The joy bursting from my inbox Thursday regarding the long-awaited renewal of the Violence Against Women Act (VAWA) was tempered by a harsh reminder of why passage was essential.
Sandwiched between e-mails from a buoyant Carol Arthur, executive director of Domestic Abuse Project, and Cheryl Thomas, director of the Women’s Human Rights Program for The Advocates for Human Rights, was another from Ramsey County spokesman Dennis Gerhardstein.
His e-mail included the chilling criminal complaint against Jeffrey Dale Trevino, charged Thursday with second-degree murder in the death of his 30-year-old wife, Kira.
Our country has made significant progress in understanding and combating sexual and domestic violence, but we’re far from done. The VAWA remains a proclamation from our most powerful lawmakers that such violence is intolerable in the society we strive to be.
But it almost didn’t get passed this year.
This bill — last re-authorized during a Republican administration in 2005 — was held up in the Republican-led House because it had the audacity to be inclusive. The expanded bill provides provisions for immigrants, LGBTs and American Indian women. At least one in three American Indian women will be raped in her lifetime, according to the U.S. Justice Department, and with little recourse. Most perpetrators are non-Native which, until now, granted them immunity from prosecution by tribal courts.

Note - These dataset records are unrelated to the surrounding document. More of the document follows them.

(* ===== verification/InterfaceManager.v ===== *)
(** * The interface manager

    [InterfaceManager] of [iface.rs]: the registered interfaces and what the
    transport asks of them.  A [LocalInterface] is what the manager keeps of an
    interface; [tx_queue] is the content of its bounded transmit channel, which
    the interface's own task empties, and [stop] its cancellation token.  Names,
    error counters, the accounting of pacing waits and the tasks that measure the
    channel load are in [InterfaceStats]. *)

From S2P Require Import Prelude Floats Buffers Hashes Crypto Packets Serde Hdlc Ifac Interfaces.
From S2P Require Import Ingress AnnouncePacer.

Definition DEFAULT_INTERFACE_TX_QUEUE_CAP : nat := Z.to_nat 16384.

Module InterfaceManager.

Record LocalInterface : Type := mkIface {
  address : AddressHash.t;
  parent_interface : option AddressHash.t;
  tx_cap : nat;
  tx_queue : list TxMessage;
  tx_closed : bool;
  stop : bool;
  announce_pacer : option (AnnouncePacer.config * AnnouncePacer.t);
  rpc_instance_client : bool;
  iface_hw_mtu : option Z;
  ifac_config : option IfacConfig.t;
  effective_bitrate : option spec_float;
  mode : InterfaceMode.t;
  gravity : Z;
  announces_from_internal : bool;
  recursive_prs : bool;
  permanent : bool;
  ingress_created_at : Z;
  ia : Ingress.t;
  ip : Ingress.t;
  op_freq_deque : list Z;
  last_data_send : Z;
  packets_tx : Z;
  bytes_tx : Z;
  last_activity : Z
}.

Record t : Type := mk {
  counter : Z;
  ifaces : list LocalInterface;
  iface_index : gmap AddressHash.t nat;
  local_destinations : gset AddressHash.t
}.

Definition new : t := mk 0 [] ∅ ∅.

Definition with_ia (x : Ingress.t) (i : LocalInterface) : LocalInterface := mkIface (address i)
  (parent_interface i) (tx_cap i) (tx_queue i) (tx_closed i) (stop i) (announce_pacer i) (rpc_instance_client
  i) (iface_hw_mtu i) (ifac_config i) (effective_bitrate i) (mode i) (gravity i) (announces_from_internal i)
  (recursive_prs i) (permanent i) (ingress_created_at i) x (ip i) (op_freq_deque i) (last_data_send i)
  (packets_tx i) (bytes_tx i) (last_activity i).
Definition with_ip (x : Ingress.t) (i : LocalInterface) : LocalInterface := mkIface (address i)
  (parent_interface i) (tx_cap i) (tx_queue i) (tx_closed i) (stop i) (announce_pacer i) (rpc_instance_client
  i) (iface_hw_mtu i) (ifac_config i) (effective_bitrate i) (mode i) (gravity i) (announces_from_internal i)
  (recursive_prs i) (permanent i) (ingress_created_at i) (ia i) x (op_freq_deque i) (last_data_send i)
  (packets_tx i) (bytes_tx i) (last_activity i).
Definition with_op_freq (x : list Z) (i : LocalInterface) : LocalInterface := mkIface (address i)
  (parent_interface i) (tx_cap i) (tx_queue i) (tx_closed i) (stop i) (announce_pacer i) (rpc_instance_client
  i) (iface_hw_mtu i) (ifac_config i) (effective_bitrate i) (mode i) (gravity i) (announces_from_internal i)
  (recursive_prs i) (permanent i) (ingress_created_at i) (ia i) (ip i) x (last_data_send i) (packets_tx i)
  (bytes_tx i) (last_activity i).
Definition with_activity (now : Z) (i : LocalInterface) : LocalInterface := mkIface (address i)
  (parent_interface i) (tx_cap i) (tx_queue i) (tx_closed i) (stop i) (announce_pacer i) (rpc_instance_client
  i) (iface_hw_mtu i) (ifac_config i) (effective_bitrate i) (mode i) (gravity i) (announces_from_internal i)
  (recursive_prs i) (permanent i) (ingress_created_at i) (ia i) (ip i) (op_freq_deque i) (last_data_send i)
  (packets_tx i) (bytes_tx i) now.
Definition with_last_data_send (x : Z) (i : LocalInterface) : LocalInterface := mkIface (address i)
  (parent_interface i) (tx_cap i) (tx_queue i) (tx_closed i) (stop i) (announce_pacer i) (rpc_instance_client
  i) (iface_hw_mtu i) (ifac_config i) (effective_bitrate i) (mode i) (gravity i) (announces_from_internal i)
  (recursive_prs i) (permanent i) (ingress_created_at i) (ia i) (ip i) (op_freq_deque i) x (packets_tx i)
  (bytes_tx i) (last_activity i).
Definition with_ifac_config (x : option IfacConfig.t) (i : LocalInterface) : LocalInterface := mkIface
  (address i) (parent_interface i) (tx_cap i) (tx_queue i) (tx_closed i) (stop i) (announce_pacer i)
  (rpc_instance_client i) (iface_hw_mtu i) x (effective_bitrate i) (mode i) (gravity i)
  (announces_from_internal i) (recursive_prs i) (permanent i) (ingress_created_at i) (ia i) (ip i)
  (op_freq_deque i) (last_data_send i) (packets_tx i) (bytes_tx i) (last_activity i).
Definition with_parent (x : AddressHash.t) (i : LocalInterface) : LocalInterface := mkIface (address i) (Some
  x) (tx_cap i) (tx_queue i) (tx_closed i) (stop i) (announce_pacer i) (rpc_instance_client i) (iface_hw_mtu
  i) (ifac_config i) (effective_bitrate i) (mode i) (gravity i) (announces_from_internal i) (recursive_prs i)
  (permanent i) (ingress_created_at i) (ia i) (ip i) (op_freq_deque i) (last_data_send i) (packets_tx i)
  (bytes_tx i) (last_activity i).
Definition with_stop  (i : LocalInterface) : LocalInterface := mkIface (address i) (parent_interface i)
  (tx_cap i) (tx_queue i) (tx_closed i) true (announce_pacer i) (rpc_instance_client i) (iface_hw_mtu i)
  (ifac_config i) (effective_bitrate i) (mode i) (gravity i) (announces_from_internal i) (recursive_prs i)
  (permanent i) (ingress_created_at i) (ia i) (ip i) (op_freq_deque i) (last_data_send i) (packets_tx i)
  (bytes_tx i) (last_activity i).
Definition with_tx_queue (x : list TxMessage) (i : LocalInterface) : LocalInterface := mkIface (address i)
  (parent_interface i) (tx_cap i) x (tx_closed i) (stop i) (announce_pacer i) (rpc_instance_client i)
  (iface_hw_mtu i) (ifac_config i) (effective_bitrate i) (mode i) (gravity i) (announces_from_internal i)
  (recursive_prs i) (permanent i) (ingress_created_at i) (ia i) (ip i) (op_freq_deque i) (last_data_send i)
  (packets_tx i) (bytes_tx i) (last_activity i).
Definition with_pacer (x : option (AnnouncePacer.config * AnnouncePacer.t)) (i : LocalInterface) :
  LocalInterface := mkIface (address i) (parent_interface i) (tx_cap i) (tx_queue i) (tx_closed i) (stop i) x
  (rpc_instance_client i) (iface_hw_mtu i) (ifac_config i) (effective_bitrate i) (mode i) (gravity i)
  (announces_from_internal i) (recursive_prs i) (permanent i) (ingress_created_at i) (ia i) (ip i)
  (op_freq_deque i) (last_data_send i) (packets_tx i) (bytes_tx i) (last_activity i).
Definition with_sent (now len : Z) (i : LocalInterface) : LocalInterface := mkIface (address i)
  (parent_interface i) (tx_cap i) (tx_queue i) (tx_closed i) (stop i) (announce_pacer i) (rpc_instance_client
  i) (iface_hw_mtu i) (ifac_config i) (effective_bitrate i) (mode i) (gravity i) (announces_from_internal i)
  (recursive_prs i) (permanent i) (ingress_created_at i) (ia i) (ip i) (op_freq_deque i) (last_data_send i)
  (packets_tx i + 1) (bytes_tx i + len) now.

The revised bill also protects victims of sex trafficking, who are often young girls. President Obama promised to immediately sign the measure, which is chock-full of Minnesota initiative.

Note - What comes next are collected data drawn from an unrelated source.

(* ===== verification/InterfaceStats.v ===== *)
(** * What the interfaces report

    The rest of the interface manager of [iface.rs]: the snapshots it takes for
    metrics and for the management clients, the registry of reconnect pacers, the
    log of drops from a saturated queue, and the channel load estimated where no
    hardware measures one. *)

From Stdlib Require Import String.
From S2P Require Import Prelude Text Floats Buffers Hashes Crypto Packets Serde Ifac Interfaces ReconnectPacer.
From S2P Require Import Ingress AnnouncePacer InterfaceManager.

(** A float as an unsigned integer: towards zero, saturating, and zero for NaN. *)
Definition float_to_unsigned (bits : Z) (x : spec_float) : Z :=
  match x with
  | S754_finite false m e =>
      Z.min (2 ^ bits - 1) (if 0 <=? e then Zpos m * 2 ^ e else Zpos m / 2 ^ (- e))
  | S754_infinity false => 2 ^ bits - 1
  | _ => 0
  end.

Lemma float_to_unsigned_bound bits x : 0 < bits -> 0 <= float_to_unsigned bits x < 2 ^ bits.
Proof.
  intros Hb. pose proof (Z.pow_pos_nonneg 2 bits ltac:(lia) ltac:(lia)).
  unfold float_to_unsigned. destruct x as [|[]| |[] m e]; try lia.
  case_on; reflect_bools.
  - pose proof (Z.pow_nonneg 2 e ltac:(lia)). nia.
  - pose proof (Z.div_pos (Zpos m) (2 ^ (- e)) ltac:(lia) ltac:(apply Z.pow_pos_nonneg; lia)). lia.
Qed.

Module InterfaceStats.

Import InterfaceManager.

(** What the record of an interface holds besides: its name and type, its errors
    and pacing, and whether its pacer's lock is free just now. *)
Record Detail : Type := mkDetail {
  d_name : list Z;
  d_type : list Z;
  error_counter : Z;
  d_pacing_wait_us : Z;
  d_last_pacing_interval_us : Z;
  pacer_free : bool
}.

Record InterfaceQueueLength : Type := mkLength {
  q_address : AddressHash.t;
  q_tx : nat;
  q_announce : nat;
  q_packets_tx : Z;
  pacing_wait_us : Z;
  last_pacing_interval_us : Z;
  q_channel_load : Z
}.

Record InterfaceInfo : Type := mkInfo {
  i_name : list Z;
  interface_type : list Z;
  i_address : AddressHash.t;
  error_count : Z;
  i_mode : InterfaceMode.t
}.

Record Stats : Type := mkStats {
  s_info : InterfaceInfo;
  s_packets_tx : Z;
  s_bytes_tx : Z;
  s_tx_queue : nat;
  s_announce_queue : nat;
  s_channel_load : Z;
  s_bitrate : option spec_float;
  s_mtu : option Z;
  s_gravity : Z
}.

Definition as_str (m : InterfaceMode.t) : list Z :=
  match m with
  | InterfaceMode.Full => str "full"
  | InterfaceMode.PointToPoint => str "point_to_point"
  | InterfaceMode.AccessPoint => str "access_point"
  | InterfaceMode.Roaming => str "roaming"
  | InterfaceMode.Boundary => str "boundary"
  | InterfaceMode.Gateway => str "gateway"
  | InterfaceMode.Internal => str "internal"
  end.

(** Thousandths of a percent. *)
Definition load_of (i : LocalInterface) : Z :=
  match announce_pacer i with
  | Some (c, _) =>
      match AnnouncePacer.channel_load c with
      | Some load => float_to_unsigned 64 (F64.mul load (F64.of_Z 1000))
      | None => 0
      end
  | None => 0
  end.

Definition queued_announces (i : LocalInterface) : nat :=
  match announce_pacer i with Some (_, s) => AnnouncePacer.queue_len s | None => 0%nat end.

Definition running (m : t) : list LocalInterface := filter (fun i => stop i = false) (ifaces m).

Definition queue_lengths (detail : AddressHash.t -> Detail) (m : t) : list InterfaceQueueLength :=
  (fun i =>
     let d := detail (address i) in
     mkLength (address i) (length (tx_queue i)) (queued_announces i) (packets_tx i) (d_pacing_wait_us d)
       (d_last_pacing_interval_us d) (load_of i)) <$> running m.

Definition info_of (detail : AddressHash.t -> Detail) (i : LocalInterface) : InterfaceInfo :=
  let d := detail (address i) in mkInfo (d_name d) (d_type d) (address i) (error_counter d) (mode i).

Definition interface_info_list (detail : AddressHash.t -> Detail) (m : t) : list InterfaceInfo :=
  info_of detail <$> running m.

Definition interface_stats_list (detail : AddressHash.t -> Detail) (m : t) : list Stats :=
  (fun i =>
     mkStats (info_of detail i) (packets_tx i) (bytes_tx i) (length (tx_queue i))
       (if pacer_free (detail (address i)) then queued_announces i else 0%nat) (load_of i)
       (effective_bitrate i) (iface_hw_mtu i) (gravity i)) <$> running m.

(** ** Reconnect pacers *)

Section registry.
Context `{Countable IpAddr}.

Definition Registry : Type := list (list Z * ReconnectPacer.t (IpAddr := IpAddr)).

Definition register_reconnect_pacer (name : list Z) (pacer : ReconnectPacer.t) (r : Registry) : Registry :=
  r ++ [(name, pacer)].
Definition unregister_reconnect_pacer (name : list Z) (r : Registry) : Registry :=
  filter (fun x => x.1 <> name) r.

Record NamedReconnectPacerMetrics : Type := mkNamed {
  p_name : list Z;
  entries_in_backoff : nat;
  total_tracked_ips : nat;
  blocked_ips : nat;
  initial_backoff_ms : Z;
  max_backoff_ms : Z;
  block_threshold : Z;
  block_expiry_secs : Z
}.

Definition reconnect_pacer_metrics (now : Z) (r : Registry) : list NamedReconnectPacerMetrics :=
  (fun x => let '(name, pacer) := x in
     let '(in_backoff, tracked, blocked) := ReconnectPacer.metrics now pacer in
     mkNamed name in_backoff tracked blocked (ReconnectPacer.initial_backoff pacer / 1000000)
       (ReconnectPacer.max_backoff pacer / 1000000) RECONNECT_REJECTION_BLOCK_THRESHOLD
       (ReconnectPacer.block_expiry pacer / NANOS_PER_SEC)) <$> r.

End registry.

(** ** Saturated queues *)

Definition SATURATED_QUEUE_LOG_INTERVAL : Z := secs 10.

Record SaturatedQueueLogState : Type := mkLog { next_log_at : Z; suppressed : nat }.

Definition new_logger (now : Z) : SaturatedQueueLogState := mkLog now 0.

(** A line of the log says how many drops went unsaid before. *)
Definition warn_drop (now : Z) (s : SaturatedQueueLogState) : option nat * SaturatedQueueLogState :=
  if now <? next_log_at s then (None, mkLog (next_log_at s) (S (suppressed s)))
  else (Some (suppressed s), mkLog (now + SATURATED_QUEUE_LOG_INTERVAL) 0).

(** The lines of a sequence of drops, with their times. *)
Fixpoint warn_drops (times : list Z) (s : SaturatedQueueLogState) : list (Z * nat) * SaturatedQueueLogState :=
  match times with
  | [] => ([], s)
  | now :: times =>
      let '(line, s) := warn_drop now s in
      let '(lines, s) := warn_drops times s in
      (match line with Some n => (now, n) :: lines | None => lines end, s)
  end.

(** ** The estimated load *)

Definition SAMPLE_INTERVAL : Z := secs 15.

Definition clamp (lo hi x : spec_float) : spec_float :=
  if SFltb x lo then lo else if SFltb hi x then hi else x.

(** A tick of [theoretical_channel_load_task]: the percentage of the interval that
    the bytes sent since the last one take on the air. *)
Definition theoretical_load (bitrate : spec_float) (last_bytes current_bytes : Z) : spec_float :=
  let delta_bytes := current_bytes - last_bytes in
  if delta_bytes =? 0 then F64.of_Z 0
  else
    let airtime_s := F64.div (F64.mul (F64.of_Z delta_bytes) (F64.of_Z 8)) bitrate in
    let load_pct := F64.mul (F64.div airtime_s (F64.as_secs SAMPLE_INTERVAL)) (F64.of_Z 100) in
    clamp (F64.of_Z 0) (F64.of_Z 100) load_pct.

Fixpoint theoretical_channel_load_task (bitrate : spec_float) (last_bytes : Z) (ticks : list Z) : list spec_float :=
  match ticks with
  | [] => []
  | current_bytes :: ticks =>
      theoretical_load bitrate last_bytes current_bytes
        :: theoretical_channel_load_task bitrate current_bytes ticks
  end.

Lemma clamp_bounds lo hi x : SFltb hi lo = false -> SFltb lo lo = false -> SFltb hi hi = false ->
  SFltb (clamp lo hi x) lo = false /\ SFltb hi (clamp lo hi x) = false.
Proof. intros H1 H2 H3. unfold clamp. destruct (SFltb x lo) eqn:E1, (SFltb hi x) eqn:E2; done. Qed.

End InterfaceStats.

(** ** Properties *)

Section properties.
Import InterfaceStats.

(** no drop goes uncounted: the lines and what they say was suppressed, and
    what the next line will say, add up to the drops; and two lines are ten seconds
    apart or more. *)
Theorem saturated_queue_logged (times : list Z) (start : Z) :
  let '(lines, s) := warn_drops times (new_logger start) in
  (sum_list ((fun x => S x.2) <$> lines) + suppressed s = length times)%nat /\
  (forall k t n t' n', lines !! k = Some (t, n) -> lines !! S k = Some (t', n') ->
     t + SATURATED_QUEUE_LOG_INTERVAL <= t').
Proof.
  assert (H : forall s, let '(lines, s') := warn_drops times s in
    (sum_list ((fun x => S x.2) <$> lines) + suppressed s' = suppressed s + length times)%nat /\
    (forall t n, head lines = Some (t, n) -> next_log_at s <= t) /\
    (forall k t n t' n', lines !! k = Some (t, n) -> lines !! S k = Some (t', n') ->
       t + SATURATED_QUEUE_LOG_INTERVAL <= t')).
  { induction times as [|now times IH]; intros s; cbn [warn_drops].
    - cbn. split; [lia |]. split; done.
    - unfold warn_drop. destruct (Z.ltb_spec now (next_log_at s)) as [Hl|Hl].
      + specialize (IH (mkLog (next_log_at s) (S (suppressed s)))). destruct (warn_drops times _) as [lines s'].
        cbn [suppressed next_log_at length] in *. destruct IH as (E & Hh & Hk). split; [lia | done].
      + specialize (IH (mkLog (now + SATURATED_QUEUE_LOG_INTERVAL) 0)). destruct (warn_drops times _) as [lines s'].
        cbn [suppressed next_log_at length] in *. destruct IH as (E & Hh & Hk). split; [| split].
        * rewrite fmap_cons. cbn [snd]. change (sum_list (?x :: ?l)) with (x + sum_list l)%nat. lia.
        * intros t n [= <- <-]. done.
        * intros [|k] t n t' n' E1 E2; [| by eapply Hk].
          injection E1 as <- <-. eapply Hh. destruct lines; [done |]. cbn in E2 |- *. exact E2. }
  specialize (H (new_logger start)). destruct (warn_drops times (new_logger start)) as [lines s].
  destruct H as (E & _ & Hk). split; [exact E | exact Hk].
Qed.

(** the estimate never is below nothing nor above the whole interval. *)
Theorem theoretical_load_bounded (bitrate : spec_float) (last_bytes : Z) (ticks : list Z) :
  Forall (fun load => SFltb load (F64.of_Z 0) = false /\ SFltb (F64.of_Z 100) load = false)
    (theoretical_channel_load_task bitrate last_bytes ticks).
Proof.
  revert last_bytes. induction ticks as [|b ticks IH]; intros last; cbn [theoretical_channel_load_task]; constructor;
    [| by apply IH].
  unfold theoretical_load. case_on; [by vm_compute |]. by apply clamp_bounds; vm_compute.
Qed.

(** the snapshots show the interfaces that run, each once and in order, under
    the addresses the transport knows them by. *)
Theorem stats_show_running (detail : AddressHash.t -> Detail) (m : InterfaceManager.t) :
  i_address <$> interface_info_list detail m = InterfaceManager.active_interface_addresses m /\
  q_address <$> queue_lengths detail m = InterfaceManager.active_interface_addresses m /\
  s_info <$> interface_stats_list detail m = interface_info_list detail m.
Proof.
  unfold interface_info_list, queue_lengths, interface_stats_list, InterfaceManager.active_interface_addresses.
  fold (running m). rewrite <- !list_fmap_compose. split; [| split]; by apply list_fmap_ext.
Qed.

End properties.

Example load_of_a_busy_radio :
  InterfaceStats.theoretical_channel_load_task (F64.of_Z 1200) 100 [1225; 1225; 100000]
  = [F64.of_Z 50; F64.of_Z 0; F64.of_Z 100].
Proof. vm_compute. reflexivity. Qed.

The VAWA provides resources to states to improve training and coordination for police, the courts and prosecutors. It also pays for a range of victim-services programs, including transitional housing, legal assistance and — essential if we are to ever break the cycle of violence — prevention initiatives that engage men and youth.

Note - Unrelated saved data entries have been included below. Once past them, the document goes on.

Fixpoint run (ifac_config : option IfacConfig.t) (es : list event) (s : tasks) :
    list Packet.t * tasks :=
  match es with
  | [] => ([], s)
  | e :: es =>
      let '(received, _, s) := step ifac_config e s in
      let '(ps, s) := run ifac_config es s in (FrameStream.to_list received ++ ps, s)
  end.

(** The loop binds the address again once both tasks have ended. *)
Definition rebinds (s : tasks) : bool := negb (rx s) && negb (tx s).

End udp.
End UdpInterface.

(** ** Backbone *)

Definition BACKBONE_DEFAULT_HW_MTU : Z := 1048576.
Definition BACKBONE_DEFAULT_BITRATE : spec_float := F64.of_Z 1000000000.
Definition DEFAULT_IFAC_SIZE : nat := 16.

Module BackboneClient.
Section client.
Context {TcpStream : Type}.

Record t : Type := mk {
  addr : list Z;
  stream : option TcpStream;
  c_bitrate : option spec_float;
  c_hw_mtu : Z;
  ifac_netname : option (list Z);
  ifac_netkey : option (list Z);
  mode : InterfaceMode.t;
  c_gravity : Z;
  c_name : list Z
}.

Definition make (addr : list Z) (stream : option TcpStream) : t :=
  mk addr stream (InterfaceManager.configured_bitrate BACKBONE_DEFAULT_BITRATE) BACKBONE_DEFAULT_HW_MTU
    None None InterfaceMode.Full 0 [].
Definition new (addr : list Z) : t := make addr None.
Definition new_from_stream (addr : list Z) (stream : TcpStream) : t := make addr (Some stream).
Definition with_name (name : list Z) (c : t) : t :=
  mk (addr c) (stream c) (c_bitrate c) (c_hw_mtu c) (ifac_netname c) (ifac_netkey c) (mode c) (c_gravity c) name.
Definition with_optional_bitrate (b : option spec_float) (c : t) : t :=
  mk (addr c) (stream c) b (c_hw_mtu c) (ifac_netname c) (ifac_netkey c) (mode c) (c_gravity c) (c_name c).
Definition with_bitrate (b : spec_float) (c : t) : t :=
  with_optional_bitrate (InterfaceManager.configured_bitrate b) c.
Definition with_hw_mtu (mtu : Z) (c : t) : t :=
  mk (addr c) (stream c) (c_bitrate c) mtu (ifac_netname c) (ifac_netkey c) (mode c) (c_gravity c) (c_name c).
Definition with_ifac (netname netkey : option (list Z)) (c : t) : t :=
  mk (addr c) (stream c) (c_bitrate c) (c_hw_mtu c) netname netkey (mode c) (c_gravity c) (c_name c).
Definition with_interface_mode (m : InterfaceMode.t) (c : t) : t :=
  mk (addr c) (stream c) (c_bitrate c) (c_hw_mtu c) (ifac_netname c) (ifac_netkey c) m (c_gravity c) (c_name c).
Definition with_gravity (g : Z) (c : t) : t :=
  mk (addr c) (stream c) (c_bitrate c) (c_hw_mtu c) (ifac_netname c) (ifac_netkey c) (mode c) g (c_name c).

How has it fared? Quite well. Between 1993 and 2007, the rate of intimate-partner homicides of women decreased 35 percent; the rate of intimate-partner homicides of men decreased 46 percent.
One new change is particularly heartening to Franken. Victims of sexual violence no longer will be required to pay for their own rape kits. Until now, varying policies and abundant confusion among counties nationwide left some victims stuck with the tab or required to seek reimbursement from their insurance companies for $1,000 or more.
No other crime victim faces this indignity. A burglary victim, for example, is not expected to pay for police fingerprinting. Besides, “kit” is far too cheery a word for what it is — the forensic medical exam a rape victim endures.
“An evidentiary exam is not a fun thing,” said Pamela Zeller, executive director of the Minneapolis-based Sexual Violence Center. Even with a highly skilled and empathetic emergency room nurse or doctor, the search for evidence can be grueling, as photos and swab samples of DNA are taken, a pelvic exam is done, and bite marks and bruises are examined.
“Then you go home, you try to move forward and, three or four months later, you get a bill and you have to pay for this?” Zeller said.
No longer, thank goodness.
But now a word about the work still undone. Despite Franken’s important effort, the fact is that law enforcement officials face a monumental backlog of untested rape kits, many never making it to crime labs. This leaves victims hanging for months or years. Many simply give up on their fight for justice.
Congress is looking at ways to change this reality, such as assuring that federal grants earmarked for rape kit testing are being used for that purpose, and finding ways to speed up kit processing.
“That is where we continue to have a long way to go as we work on reforms,” said Sarah Tofte, policy and advocacy director for the New York-based Joyful Heart Foundation, founded by actress Mariska Hargitay of “Law and Order: SVU” to support victims of sexual violence.